Note every line in the entries that contains the string "osAccountInfos", and copy it.

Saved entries
=== Section Start ===
(** Every account of the configuration; the last error is reported.

    [IInnerOsAccountManager::UpdateServerConfig], inner_os_account_manager.cpp *)
Definition UpdateServerConfig (configId id domain : string) : M S unit :=
  if negb SUPPORT_DOMAIN_ACCOUNTS then mret tt
  else
    osAccountInfos ← call GetOsAccountList;
    errCode ← foldl (λ errCode info,
        errCode ← errCode;
        if bool_decide (serverConfigId_ (domainInfo_ info) = configId) then
          let curDomainInfo := {| (domainInfo_ info) with serverConfigId_ := id; domain_ := domain |} in
          err ← mtry (call (UpdateOsAccount (SetDomainInfo curDomainInfo info).2));
          mret (match err with Err _ => err | Ok _ => errCode end)
        else mret errCode) (mret (Ok tt)) osAccountInfos;
    of_result errCode.
End Operations.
=== Section End ===
◆ **YOUR SOLUTION**
    osAccountInfos ← call GetOsAccountList;
        else mret errCode) (mret (Ok tt)) osAccountInfos;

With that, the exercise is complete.